Apidays Singapore 2024 - Building Digital Trust in a Digital Economy by Veron...
 
From Event to Action: Accelerate Your Decision Making with Real-Time Automation
From Event to Action: Accelerate Your Decision Making with Real-Time AutomationFrom Event to Action: Accelerate Your Decision Making with Real-Time Automation
From Event to Action: Accelerate Your Decision Making with Real-Time Automation
 
Axa Assurance Maroc - Insurer Innovation Award 2024
Axa Assurance Maroc - Insurer Innovation Award 2024Axa Assurance Maroc - Insurer Innovation Award 2024
Axa Assurance Maroc - Insurer Innovation Award 2024
 
A Year of the Servo Reboot: Where Are We Now?
A Year of the Servo Reboot: Where Are We Now?A Year of the Servo Reboot: Where Are We Now?
A Year of the Servo Reboot: Where Are We Now?
 

Summaries of wikipedia usage data

  • 1. Summaries of Wikipedia Usage Data Paul Houle, Ontology2
  • 2. The x-axis is months since Jan 2008, the Yaxis is the total number of hits to all Wikipedia pages. There are some violent variations that are probably caused by data quality problems, in particular around index 30 (2010-06 and 2010-07) we see a drop in hits, then a very high number of hits in (2010-11). I think there may be a few weeks of data missing sometime in that time range
  • 3. The y-axis here is the fraction of hits to the English Wikipedia. At the beginning, more than 50% of the traffic went to the “en” Wikipedia, but that has fallen off and now “en” represents a bit more than 1/3 of the traffic. “en” is still dominant, but others are catching up.
  • 4. The y-axis here is the fraction of traffic to the German Wikipedia. Like “en”, the fraction falls over time. Note that there is a high spike at Dec 2008
  • 5. The y-axis here is hits to the Japanese Wikipedia and the story is similar to “de” except the crazy spike happens around March 2013
  • 6. The fraction of traffic in the francophone region, “fr”, actually looks stable over time
  • 7. The fraction of hits to the Korean language Wikipedia actually have been increasing (something has to if “en”, “de” and “ja” are declining)

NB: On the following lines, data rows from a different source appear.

(* ===== verification/Periodic.v ===== *)
(** * Periodic: a detector in a steady state counts for ever

    Detection does not read [step_count] ([bump_feed]).  So when a stream
    [cycle] takes a state [s] back to itself but for [k] steps counted, it
    does so again on the state it leaves, and [n] repetitions of the stream
    count [n * k] steps: the behaviour of the detector on a periodic input
    follows from its behaviour on one period.  With [k] positive the count
    passes every bound, which is the liveness of detection on that input.

    FloatRun shows the hypothesis for the default detector on a sampled
    sine, by evaluation of one period. *)

From Stdlib Require Import ZArith Lia.
From stdpp Require Import base tactics list.
From S2P Require Import Prelude Numeric Deque StepDetector Branches Invariant Startup Reset.

#[local] Open Scope Z_scope.

Section Periodic.
Context {R : Type} `{Arith R} `{Sqrt R}.

(** [n] repetitions of a stream. *)
Definition cycles (n : nat) (cycle : list (R * R * R)) : list (R * R * R) :=
  concat (replicate n cycle).

Lemma cycles_S n cycle : cycles (S n) cycle = cycle ++ cycles n cycle.
Proof. reflexivity. Qed.

Lemma cycles_add m n cycle : cycles (m + n) cycle = cycles m cycle ++ cycles n cycle.
Proof. unfold cycles. by rewrite replicate_add, concat_app. Qed.

Lemma length_cycles n cycle : length (cycles n cycle) = (n * length cycle)%nat.
Proof. induction n as [|n IH]; [done|]. rewrite cycles_S, length_app, IH. lia. Qed.

Section Steady.
Variables (cycle : list (R * R * R)) (s : StepDetector R) (k : Z).
Hypothesis Hsteady : feed cycle s = bump k s.

(** The steady state is steady whatever the count. *)
Lemma steady_bump j : feed cycle (bump j s) = bump k (bump j s).
Proof using Hsteady. by rewrite bump_feed, Hsteady, !bump_bump, Z.add_comm. Qed.

Lemma feed_cycles n : feed (cycles n cycle) s = bump (Z.of_nat n * k) s.
Proof using Hsteady.
  induction n as [|n IH]; [by rewrite bump_0|].
  rewrite cycles_S, feed_app, Hsteady, bump_feed, IH, bump_bump. f_equal. lia.
Qed.

Lemma step_count_cycles n :
  step_count (feed (cycles n cycle) s) = step_count s + Z.of_nat n * k.
Proof using Hsteady. by rewrite feed_cycles. Qed.

(** With a positive [k] every count is reached. *)
Lemma cycles_unbounded c :
  0 < k -> exists n, c <= step_count (feed (cycles n cycle) s).
Proof using Hsteady.
  intros Hk. exists (Z.to_nat (c - step_count s)). rewrite step_count_cycles. nia.
Qed.

End Steady.

(** C20: a periodic input keeps counting: if one period takes a state back
    to itself with [k] more steps, then [n] periods count [n * k] steps
    and leave that state again, and with [k > 0] every count is
    eventually reached. *)
Theorem steady_counts cycle (s : StepDetector R) k n :
  feed cycle s = bump k s ->
  feed (cycles n cycle) s = bump (Z.of_nat n * k) s
  /\ step_count (feed (cycles n cycle) s) = step_count s + Z.of_nat n * k
  /\ (0 < k -> forall c, exists m, c <= step_count (feed (cycles m cycle) s)).
Proof.
  intros Hs. split_and!.
  - apply (feed_cycles _ _ _ Hs).
  - apply (step_count_cycles _ _ _ Hs).
  - intros Hk c. apply (cycles_unbounded _ _ _ Hs c Hk).
Qed.

End Periodic.
(* ===== verification/Wifi.v ===== *)
(** * Wifi: waiting for the network

    [connect_wifi] (lines 34-63 of [src/main.py]) switches the radio on,
    asks for the connection and polls [wlan.isconnected()] once a second
    for at most 20 seconds; it returns the address or raises
    [RuntimeError].  The answers of [isconnected()] are an oracle indexed by
    the number of the call; the display texts, the connect call and the
    sleeps are events.  The loop on [max_wait] is [wait_loop], by recursion
    on fuel; the theorems show that 21 units of fuel are enough. *)

From Stdlib Require Import ZArith String Ascii Lia.
From stdpp Require Import base tactics list strings.
From S2P Require Import Prelude.

#[local] Open Scope Z_scope.

(** What [connect_wifi] does to the display and the radio. *)
Inductive wifi_event : Type :=
| Connect
| WifiSleep
| Show (lines : list (string * Z)).

(** The seconds [connect_wifi] has slept. *)
Fixpoint seconds_slept (events : list wifi_event) : Z :=
  match events with
  | [] => 0
  | WifiSleep :: events => 1 + seconds_slept events
  | _ :: events => seconds_slept events
  end.

(** Lines 45-49: the loop on [max_wait].  [isconnected k] is the answer
    of the [k]-th call of [wlan.isconnected()]; the result is the number of
    calls made and of seconds slept. *)
Fixpoint wait_loop (fuel : nat) (isconnected : nat -> bool) (k : nat)
    (max_wait : Z) : option (nat * Z) :=
  match fuel with
  | O => None
  | S fuel =>
      if 0 <? max_wait then
        if isconnected k then Some (S k, 0)
        else (fun '(k', slept) => (k', slept + 1))
               <$> wait_loop fuel isconnected (S k) (max_wait - 1)
      else Some (k, 0)
  end.

(** [connect_wifi()]: the address, or [RuntimeError]; [None] when the fuel
    does not cover the wait.  [display] says whether the initialisation of
    lines 24-32 has bound the global of that name: every path of the
    function draws on it before anything else can be observed, and raises
    [NameError] when it is not there. *)
Definition connect_wifi (fuel : nat) (display : bool) (SSID : string)
    (isconnected : nat -> bool) (ifconfig : string)
    : option (outcome string * list wifi_event) :=
  if display then
    let waited :=
      if isconnected 0%nat then Some (1%nat, [])
      else
        (fun '(k, slept) =>
           (k, [Show [("Laczenie z " +:+ SSID, 0)]; Connect]
                 ++ replicate (Z.to_nat slept) WifiSleep))
          <$> wait_loop fuel isconnected 1 20 in
    (fun '(k, events) =>
       if isconnected k
       then (Ok ifconfig,
             events ++ [Show [("IP: " +:+ ifconfig, 0); ("Serwer MPU ON", 16)]])
       else (Raise RuntimeError, events ++ [Show [("Blad WiFi!", 0)]]))
      <$> waited
  else Some (Raise NameError, []).


(** ** Termination *)

Lemma wait_loop_ends isconnected fuel k max_wait :
  (Z.to_nat max_wait < fuel)%nat ->
  exists k' slept,
    wait_loop fuel isconnected k max_wait = Some (k', slept)
    /\ 0 <= slept <= Z.max 0 max_wait
    /\ (k <= k')%nat
    /\ Z.of_nat (k' - k) <= slept + 1.
Proof.
  revert k max_wait.
  induction fuel as [|fuel IH]; intros k max_wait Hf; [lia|]. cbn [wait_loop].
  destruct (Z.ltb_spec 0 max_wait) as [Hpos|Hneg];
    [|exists k, 0; split_and!; [done | lia..]].
  destruct (isconnected k); [exists (S k), 0; split_and!; [done | lia..]|].
  destruct (IH (S k) (max_wait - 1)) as (k' & slept & -> & Hs & Hk & Hq); [lia|].
  exists k', (slept + 1). cbn. split_and!; [done | lia..].
Qed.

(** More fuel does not change an answer. *)
Lemma wait_loop_fuel isconnected fuel fuel' k max_wait r :
  (fuel <= fuel')%nat ->
  wait_loop fuel isconnected k max_wait = Some r ->
  wait_loop fuel' isconnected k max_wait = Some r.
Proof.
  revert fuel' k max_wait r.
  induction fuel as [|fuel IH]; intros [|fuel'] k max_wait r Hle; try done; [lia|].
  cbn [wait_loop]. destruct (0 <? max_wait); [|done].
  destruct (isconnected k); [done|].
  destruct (wait_loop fuel _ _ _) as [r'|] eqn:E; [|done].
  by rewrite (IH fuel' _ _ r') by (done || lia).
Qed.

Lemma seconds_slept_app es es' :
  seconds_slept (es ++ es') = seconds_slept es + seconds_slept es'.
Proof. induction es as [|[] es IH]; cbn [app seconds_slept]; lia. Qed.

Lemma seconds_slept_replicate n : seconds_slept (replicate n WifiSleep) = Z.of_nat n.
Proof. induction n as [|n IH]; cbn [replicate seconds_slept]; lia. Qed.

Lemma connect_wifi_ends fuel SSID isconnected ifconfig :
  (20 < fuel)%nat ->
  exists k events,
    connect_wifi fuel true SSID isconnected ifconfig
    = Some (if isconnected k then Ok ifconfig else Raise RuntimeError, events)
    /\ 0 <= seconds_slept events <= 20
    /\ Z.of_nat k <= seconds_slept events + 2.
Proof.
  intros Hfuel. unfold connect_wifi. destruct (isconnected 0%nat).
  - exists 1%nat. cbn. destruct (isconnected 1%nat); eexists; split_and!; eauto; cbn; lia.
  - destruct (wait_loop_ends isconnected fuel 1 20) as (k & slept & -> & Hs & Hk & Hq);
      [cbn; lia|].
    cbn [fmap option_fmap option_map]. exists k.
    destruct (isconnected k); eexists; (split; [done|]);
      rewrite !seconds_slept_app, seconds_slept_replicate; cbn; lia.
Qed.

(** C32: [connect_wifi] terminates: with fuel for more than 20 turns of
    its loop it returns, having slept at most 20 seconds.  Its last call of
    [isconnected()], the one of line 52, is call number [k] counting from
    0, with [k] at most the seconds slept plus 2: the function asks at
    most three times more than it sleeps (lines 38 and 52, and the call
    that breaks the loop).  It returns the address when that last answer
    is yes and raises [RuntimeError] otherwise. *)
Theorem connect_wifi_terminates fuel SSID isconnected ifconfig :
  (20 < fuel)%nat ->
  exists k events,
    connect_wifi fuel true SSID isconnected ifconfig
    = Some (if isconnected k then Ok ifconfig else Raise RuntimeError, events)
    /\ 0 <= seconds_slept events <= 20
    /\ Z.of_nat k <= seconds_slept events + 2.
Proof. apply connect_wifi_ends. Qed.

(** With more than 20 units of fuel [connect_wifi] returns, and the three
    ways it can end are the only ones. *)
Lemma connect_wifi_returns fuel display SSID isconnected ifconfig :
  (20 < fuel)%nat ->
  exists result events,
    connect_wifi fuel display SSID isconnected ifconfig = Some (result, events)
    /\ (result = Ok ifconfig /\ display = true
        \/ result = Raise RuntimeError /\ display = true
        \/ result = Raise NameError /\ display = false /\ events = []).
Proof.
  intros Hfuel. destruct display; [|by eexists _, _; split; [|right; right]].
  destruct (connect_wifi_ends fuel SSID isconnected ifconfig Hfuel)
    as (k & events & -> & _).
  destruct (isconnected k); eexists _, _; split; eauto.
Qed.

Lemma connect_wifi_terminates_witness :
  exists k events,
    connect_wifi 21 true "dom" (fun k => 3 <=? k)%nat "192.168.0.7"
    = Some (if (3 <=? k)%nat then Ok "192.168.0.7" else Raise RuntimeError, events)
    /\ 0 <= seconds_slept events <= 20
    /\ Z.of_nat k <= seconds_slept events + 2.
Proof. apply (connect_wifi_terminates 21). lia. Defined.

  • 8. The fraction of hits to the Chinese Wikipedia has grown over time, but there is a drop in the time frame that looks unstable on the summary graph at the beginning and another crazy spike
  • 9. The fraction of traffic in the “es” cultural zone seems to have a strong seasonal variation
  • 10. Top 15 Wikimedia Sites ordered by fraction of all-time hits. Note that “ja” is Japan, “zh” is Chinese, and “tr” is Turkish. en.mw and ja.mw both come up with a single URI, so these probably represent a redirect somewhere.
  • 11. Notes on data sources • Original source: http://dumps.wikimedia.org/other/pagecounts-raw/ • Hourly files were aggregated at the month level; a few invalid (empty or full of HTML) files were removed as were a few lines that did not parse. Content sizes were removed • URIs that got fewer than 10 hits a month were removed from the monthlies (this reduces the number of URIs roughly tenfold!)